Despite accepted effects of corticosteroids on airflow obstruction relief and being used since 1950, drug of choice, optimal dose, and duration of treatment remain unclear (14). Several studies have demonstrated that corticosteroids can significantly improve patients’ symptoms and lung function (15-18).

Li et al. had compared MP with DXM, with the same dosage as this study, in acute exacerbation of COPD and believed that DXM was less effective than MP, as cough and sputum in MP group were relieved more quickly than DXM group (6). The present study also showed a significant difference in cough relief in MP group. Yet, although the change in trend was similar in both groups, MP group showed significantly better sputum viscosity remission only on the 14th day.

Zhao et al. also compared these drugs in severe pediatric asthmatic bronchitis and concluded that MP is superior to DXM for this purpose. However, in contrast to the present findings, they demonstrated that MP retrieves hypoxia quickly (19).

Li et al. also demonstrated that, there was no striking difference in blood gas improvement between the two groups, although the effect of MP seemed slightly superior to that of DXM (6).

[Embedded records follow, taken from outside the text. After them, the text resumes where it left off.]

Lemma TAILQ_drain_reverse m h ids seen fuel :
  represents tailq m h ids -> (length ids < fuel)%nat ->
  exists m', foreach_safe TAILQ_PREV (drain_body h) fuel (last ids) (m, seen)
      = Ret (None, (m', seen ++ reverse ids)) /\ represents tailq m' h [].
Proof.
  revert m seen fuel. induction ids as [|a ids IH] using rev_ind; intros m seen fuel Hr Hfuel;
    (destruct fuel as [|fuel]; [rewrite ?length_app in Hfuel; lia |]).
  - exists m. cbn. by rewrite app_nil_r.
  - rewrite last_snoc. cbn [foreach_safe fst].
    rewrite (TAILQ_PREV_spec m h ids a [] Hr). cbn [mbind outcome_bind].
    destruct (TAILQ_REMOVE_spec m h ids a [] Hr) as (m1 & E & Hrem).
    assert (drain_body h a (m, seen) = Ret (inr (free_elem m1 a, seen ++ [a]))) as ->.
    { unfold drain_body. cbn [fst]. by rewrite E. }
    cbn [mbind outcome_bind].
    pose proof (represents_removed _ _ _ _ _ _ _ Hr Hrem) as Hr1. rewrite app_nil_r in Hr1.
    pose proof (rep_nodup _ _ _ _ Hr) as (Ha & _ & _)%NoDup_middle.
    assert (represents tailq (free_elem m1 a) h ids) as Hr2.
    { destruct Hr1 as [Hs He Hl Hnd]. split; [| | | done].
      - apply (seg_agree tailq m1); [done | done | | | done]; cbn.
        + intros x _ [-> | (b & Hb & ->)]; apply lookup_delete_ne; congruence.
        + intros b Hb. apply lookup_delete_ne. congruence.
      - cbn. rewrite lookup_delete_ne; [done |]. symmetry. by apply end_link_fresh.
      - cbn. by rewrite lookup_delete_ne. }
    rewrite length_app in Hfuel. cbn [length] in Hfuel.
    destruct (IH (free_elem m1 a) (seen ++ [a]) fuel Hr2) as (m' & -> & Hr'); [lia |].
    exists m'. split; [| done]. by rewrite reverse_snoc, <- app_assoc.
Qed.

(** Going back over two elements uses only their part of the list. *)
Lemma TAILQ_PREV_seg m l ids d c :
  seg tailq m l (ids ++ [d; c]) -> TAILQ_PREV m (Some c) = Ret (Some d).
Proof.
  intros Hs. pose proof Hs as (_ & Hd & Hbd & _)%seg_app.
  replace (ids ++ [d; c]) with ((ids ++ [d]) ++ [c]) in Hs by by rewrite <- app_assoc.
  apply seg_app in Hs as (_ & _ & Hbc & _). cbn [has_prev tailq] in Hbd, Hbc.
  rewrite end_link_snoc in Hbc. unfold TAILQ_PREV. by queue_eval.
Qed.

This is in contrast to our results showing higher O2 saturation on the 7th day in DXM group.

Andre et al. compared MP and DXM in premature infants who were at risk of chronic lung diseases and concluded that MP is as efficient as DXM with fewer side effects (20). In this study, we found that they were both effective, but they were not significantly different regarding side effects.

DXM has well-known pharmacologic properties, including duration of action of up to 72 hours, a relatively long half-life, and excellent bioavailability (21). As a result, it has been proffered as an alternative to prednisone that may allow shorter treatment regimens and improved compliance. Joel Kravitz et al. indicated that 2 days of oral DXM is at least as effective as 5 days of prednisone in the treatment of mild to moderate asthma exacerbation. Relapse and treatment failure rates were equivalent in both groups (22).

It seems that selection of corticosteroids in COPD exacerbation should be performed based on the most prominent symptom of patients. In cough prominent cases, MP seems to have better effects and in sputum prominent cases, DXM is superior.

Limitations:

Single blinding (drug administrator was not binded), lack of long term follow-up regarding times of readmission with exacerbation, and qualitative measurement based on patient declaration are among the most important limitations of present study.

Conclusion:

Our study showed that MP and DXM have similar efficacy and side effects in treatment of patients with COPD exacerbation and selecting drug of choice would better be based on the most prominent symptoms of patients.